Because Binary Cross-Entropy Loss is a commonly used loss function for binary classification problems in machine learning:
$$
L = - \frac{1}{N} \sum_{i=1}^{N} \left[ y_i \cdot \log(\hat{y_i}) + (1 - y_i) \cdot \log(1 - \hat{y_i}) \right]
$$
- $N$ is the number of samples.
- $y_i$ is the true label of the $i$-th sample (0 or 1).
- $\hat{y_i}$ is the predicted probability for the $i$-th sample (i.e., the probability of predicting 1).
If the true label $y_i=0$, the loss is $\log(1 - \hat{y}_i)$, and similarly, if $y_i=1$, the loss is $\log(\hat{y}_i)$.
By dividing the samples based on their true labels, we arrive at the form used in GANs:
$$
\mathbb{E}_{\boldsymbol{x} \sim p_{\text {data }}(\boldsymbol{x})}[\log D(\boldsymbol{x})]+\mathbb{E}_{\boldsymbol{z} \sim p_{\boldsymbol{z}}(\boldsymbol{z})}[\log (1-D(G(\boldsymbol{z})))]
$$
As for why Binary Cross-Entropy Loss is chosen for binary classification problems, that is a broader question.
Additionally, it's important to note that GANs do not only train the discriminator but also the generator. The choice of such a joint optimization objective can be explained by the fact that the generator's optimization goal is to minimize the Jensen-Shannon (JS) divergence between the real data distribution $p_{\text{data}}$ and the generated data distribution $p_g$.

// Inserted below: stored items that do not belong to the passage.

(** * pyfs: an in-memory file system

    A shallow embedding of [pyfs/inode.py] and [pyfs/filesystem.py].

    Python objects have identity and are mutated in place, and the claims
    under study depend on that (hard links share one inode, the list held
    in [_path_to_current] is handed out and changed by [_resolve_path]).
    The embedding therefore keeps an explicit store of inodes addressed by
    their allocation index, and every method is a function from the store
    and the session fields to an outcome and the store afterwards.  An
    exception does not roll anything back: the state reached when it was
    raised is the state the caller sees.

    The three timestamps of an inode ([ctime], [mtime], [atime]) come from
    the wall clock and are left out; [mark_accessed] and [mark_modified]
    are then the identity, and the [show_details] branch of [ls], which only
    formats them, is not modelled. *)

From Stdlib Require Import String Ascii ZArith List Bool Lia.
From stdpp Require Import base tactics option list.

Open Scope string_scope.
Open Scope list_scope.
Open Scope nat_scope.

(** ** Python primitives *)

Module Py.

(** [s.split("/")]: never empty, one more piece than there are separators. *)
Fixpoint split (s : string) : list string :=
  match s with
  | EmptyString => [""]
  | String c s' =>
      if Ascii.eqb c "/" then "" :: split s'
      else match split s' with
           | [] => [String c EmptyString]
           | w :: ws => String c w :: ws
           end
  end.

(** ["/".join(parts)] *)
Definition join (parts : list string) : string := String.concat "/" parts.

(** [s.startswith("/")] *)
Definition startswith_sep (s : string) : bool :=
  match s with
  | String c _ => Ascii.eqb c "/"
  | EmptyString => false
  end.

(** [s[1:]] *)
Definition tail (s : string) : string :=
  match s with
  | String _ s' => s'
  | EmptyString => ""
  end.

(** [*init, final = parts] *)
Definition init {A} (l : list A) : list A := removelast l.
Definition final (l : list string) : string := List.last l "".

(** Insertion-ordered [dict], keys compared with [eqb]. *)
Section Dict.
Context {K V : Type} (eqb : K -> K -> bool).

(** [d.get(k)] *)
Fixpoint dict_get (k : K) (d : list (K * V)) : option V :=
  match d with
  | [] => None
  | (k', v) :: d' => if eqb k' k then Some v else dict_get k d'
  end.

(** [d[k] = v]: an existing key keeps its place, a new one goes last. *)
Fixpoint dict_set (k : K) (v : V) (d : list (K * V)) : list (K * V) :=
  match d with
  | [] => [(k, v)]
  | (k', v') :: d' =>
      if eqb k' k then (k', v) :: d' else (k', v') :: dict_set k v d'
  end.

(** [d.pop(k)] without the value: the table with the key removed. *)
Fixpoint dict_del (k : K) (d : list (K * V)) : list (K * V) :=
  match d with
  | [] => []
  | (k', v') :: d' =>
      if eqb k' k then d' else (k', v') :: dict_del k d'
  end.
End Dict.

(** [l.pop()] on a list used as a stack: the last element and the rest. *)
Definition list_pop {A} (l : list A) : option (A * list A) :=
  match l with
  | [] => None
  | x :: l' => Some (List.last l' x, removelast l)
  end.

End Py.

Import Py.

(** ** inode.py *)

(** An object reference: the position of the inode in the store. *)
Abbreviation ino := nat (only parsing).

(** [FileLike = FileNode | DirectoryNode].  A directory's [_meta] table is
    [{".": self, "..": parent or self}]; the first entry is the directory's
    own reference, so only the second is stored. *)
Inductive FileLike :=
| FileNode (_contents : string)
| DirectoryNode (_meta_parent : ino) (_children : list (string * ino)).

Record INode := { links : Z; obj : FileLike }.

Abbreviation store := (list INode) (only parsing).

Definition set_obj (o : FileLike) (nd : INode) : INode :=
  {| links := links nd; obj := o |}.
Definition set_links (z : Z) (nd : INode) : INode :=
  {| links := z; obj := obj nd |}.

(** [isinstance(node, DirectoryNode)] and [isinstance(node, FileNode)] *)
Definition is_dir (h : store) (n : ino) : bool :=
  match h !! n with
  | Some {| obj := DirectoryNode _ _ |} => true
  | _ => false
  end.
Definition is_file (h : store) (n : ino) : bool :=
  match h !! n with
  | Some {| obj := FileNode _ |} => true
  | _ => false
  end.

(** The child table of a directory (empty for anything else). *)
Definition children (h : store) (n : ino) : list (string * ino) :=
  match h !! n with
  | Some {| obj := DirectoryNode _ ch |} => ch
  | _ => []
  end.

(** [self._meta.get(name)] *)
Definition meta_get (self parent : ino) (name : string) : option ino :=
  if String.eqb name "." then Some self
  else if String.eqb name ".." then Some parent
  else None.

(** [DirectoryNode.find_child]:
    [self._children.get(name) or self._meta.get(name)].  Every node is
    truthy (no [__bool__], no [__len__]), so [or] falls through to [_meta]
    exactly when the name is not a key of [_children]. *)
Definition find_child (h : store) (n : ino) (name : string) : option ino :=
  match h !! n with
  | Some {| obj := DirectoryNode p ch |} =>
      match dict_get String.eqb name ch with
      | Some c => Some c
      | None => meta_get n p name
      end
  | _ => None
  end.

(** [DirectoryNode.__iter__]: [self._children.items()] *)
Definition iter_children (h : store) (n : ino) : list (string * ino) :=
  children h n.

(** ** exceptions.py, and the built-in errors the code can raise *)

Inductive Exn :=
| NoSuchFileOrDirectory (name : string)
| NotADirectory (name : string)
| IsADirectory (name : string)
| FileExists (name : string)
| KeyError (key : string)        (* [dict.pop] of a missing key *)
| AttributeError                 (* a directory method on another object *)
| IndexError.                    (* [[-1]] of an empty list *)

(** ** filesystem.py: the session *)

Record FileSystem := {
  heap : store;
  _current : ino;
  _path_to_current : list (string * ino);
  _root : ino
}.

Definition with_heap (h : store) (st : FileSystem) : FileSystem :=
  {| heap := h; _current := _current st;
     _path_to_current := _path_to_current st; _root := _root st |}.
Definition with_chain (p : list (string * ino)) (st : FileSystem) : FileSystem :=
  {| heap := heap st; _current := _current st;
     _path_to_current := p; _root := _root st |}.
Definition with_current (c : ino) (st : FileSystem) : FileSystem :=
  {| heap := heap st; _current := c;
     _path_to_current := _path_to_current st; _root := _root st |}.

(** Outcome of a call: an exception or a value, with the state it left. *)
Definition M (A : Type) : Type := FileSystem -> (Exn + A) * FileSystem.

Definition ret {A} (a : A) : M A := fun st => (inr a, st).
Definition raise {A} (e : Exn) : M A := fun st => (inl e, st).
Definition bind {A B} (m : M A) (f : A -> M B) : M B :=
  fun st =>
    match m st with
    | (inl e, st') => (inl e, st')
    | (inr a, st') => f a st'
    end.

Notation "'let*' x ':=' m 'in' k" := (bind m (fun x => k))
  (at level 10, x pattern, m at level 100, k at level 200).
Notation "m1 ';;' m2" := (bind m1 (fun _ => m2))
  (at level 100, m2 at level 200, right associativity).

(** [FileSystem.__init__] *)
Definition init_fs : FileSystem :=
  {| heap := [ {| links := 1%Z; obj := DirectoryNode 0 [] |} ];
     _current := 0;
     _path_to_current := [("", 0)];
     _root := 0 |}.

(** Object creation: [FileNode()] and [DirectoryNode(parent=p)]; [links]
    starts at 1 in [INode.__init__]. *)
Definition new_node (o : FileLike) : M ino :=
  fun st =>
    let n := length (heap st) in
    (inr n, with_heap (heap st ++ [ {| links := 1%Z; obj := o |} ]) st).
Definition new_file : M ino := new_node (FileNode "").
Definition new_directory (parent : ino) : M ino := new_node (DirectoryNode parent []).

(** [DirectoryNode.add_child]: [self._children[name] = node; return node] *)
Definition add_child (d : ino) (name : string) (node : ino) : M ino :=
  fun st =>
    match heap st !! d with
    | Some {| links := l; obj := DirectoryNode p ch |} =>
        (inr node,
         with_heap (<[d := {| links := l;
                              obj := DirectoryNode p (dict_set String.eqb name node ch) |}]>
                      (heap st)) st)
    | _ => (inl AttributeError, st)
    end.

(** [DirectoryNode.delete_child]: [return self._children.pop(name)] *)
Definition delete_child (d : ino) (name : string) : M ino :=
  fun st =>
    match heap st !! d with
    | Some {| links := l; obj := DirectoryNode p ch |} =>
        match dict_get String.eqb name ch with
        | Some c =>
            (inr c,
             with_heap (<[d := {| links := l;
                                  obj := DirectoryNode p (dict_del String.eqb name ch) |}]>
                          (heap st)) st)
        | None => (inl (KeyError name), st)
        end
    | _ => (inl AttributeError, st)
    end.

(** [node.links += delta] *)
Definition add_links (n : ino) (delta : Z) : M unit :=
  fun st =>
    match heap st !! n with
    | Some nd =>
        (inr tt, with_heap (<[n := set_links (links nd + delta)%Z nd]> (heap st)) st)
    | None => (inl AttributeError, st)
    end.

(** [FileNode.write_contents] *)
Definition write_contents (n : ino) (contents : string) : M ino :=
  fun st =>
    match heap st !! n with
    | Some {| links := l; obj := FileNode _ |} =>
        (inr n, with_heap (<[n := {| links := l; obj := FileNode contents |}]> (heap st)) st)
    | _ => (inl AttributeError, st)
    end.

(** [FileNode.read_contents] *)
Definition read_contents (n : ino) : M string :=
  fun st =>
    match heap st !! n with
    | Some {| obj := FileNode s |} => (inr s, st)
    | _ => (inl AttributeError, st)
    end.

(** [FileNode.stream_contents]: the characters the generator yields. *)
Definition stream_contents (n : ino) : M (list ascii) :=
  fun st =>
    match heap st !! n with
    | Some {| obj := FileNode s |} => (inr (list_ascii_of_string s), st)
    | _ => (inl AttributeError, st)
    end.

(** ** filesystem.py: path lookup *)

(** One round of the loop of [_get_node]:
    [if node and isinstance(node, DirectoryNode): node = node.find_child(part)] *)
Definition get_node_step (h : store) (node : option ino) (part : string) : option ino :=
  match node with
  | Some n => if is_dir h n then find_child h n part else node
  | None => None
  end.

(** The part list and the starting node shared by [_get_node],
    [_resolve_path] and [_create_tree]. *)
Definition is_root_relative (name : string) : bool := startswith_sep name.
Definition strip (name : string) : string :=
  if is_root_relative name then tail name else name.
Definition anchor (name : string) (st : FileSystem) : ino :=
  if is_root_relative name then _root st else _current st.

(** [FileSystem._get_node]; a missing argument is the empty string. *)
Definition _get_node (name : string) (st : FileSystem) : option ino :=
  if String.eqb name "" then Some (_current st)
  else fold_left (get_node_step (heap st)) (split (strip name)) (Some (anchor name st)).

The original paper proves that when optimizing the discriminator $D$, fixing $G$, it becomes a maximization problem. The optimal solution for the discriminator is:
$$
D^*_G(\boldsymbol{x}) = \frac{p_{\text{data}}(\boldsymbol{x})}{p_{\text{data}}(\boldsymbol{x}) + p_g(\boldsymbol{x})}
$$
Substituting $D^*_G$ into $V(D, G)$ gives:
$$
V(D^*_G, G) = \mathbb{E}_{\boldsymbol{x} \sim p_{\text{data}}} \left[ \log \frac{p_{\text{data}}(\boldsymbol{x})}{p_{\text{data}}(\boldsymbol{x}) + p_g(\boldsymbol{x})} \right] + \mathbb{E}_{\boldsymbol{x} \sim p_g} \left[ \log \frac{p_g(\boldsymbol{x})}{p_{\text{data}}(\boldsymbol{x}) + p_g(\boldsymbol{x})} \right]
$$
This simplifies to:
$$
V(D^*_G, G) = -\log 4 + 2 \cdot JS(p_{\text{data}} \| p_g)
$$
Therefore, the optimization objective $\min_G V(D^*_G, G)$ is equivalent to minimizing the JS divergence:
$$
\min_G JS(p_{\text{data}} \| p_g)
$$
However, with the alternative optimization objective you mentioned, after a similar derivation, we find:
$$
V'(D^*, G) = \mathbb{E}_{\boldsymbol{x} \sim p_{\text{data}}} \left[ \frac{p_{\text{data}}}{p_{\text{data}} + p_g} \right] + \mathbb{E}_{\boldsymbol{x} \sim p_g} \left[ \frac{p_g}{p_{\text{data}} + p_g} \right] = 1
$$
Unlike the original GAN, the alternative loss function does not directly express a divergence measure between $p_{\text{data}}$ and $p_g$. The original GAN provides a symmetric and meaningful distribution alignment measure through JS divergence, while the alternative loss function lacks this theoretical foundation and cannot guarantee that $p_{\text{data}} = p_g$ at the optimum.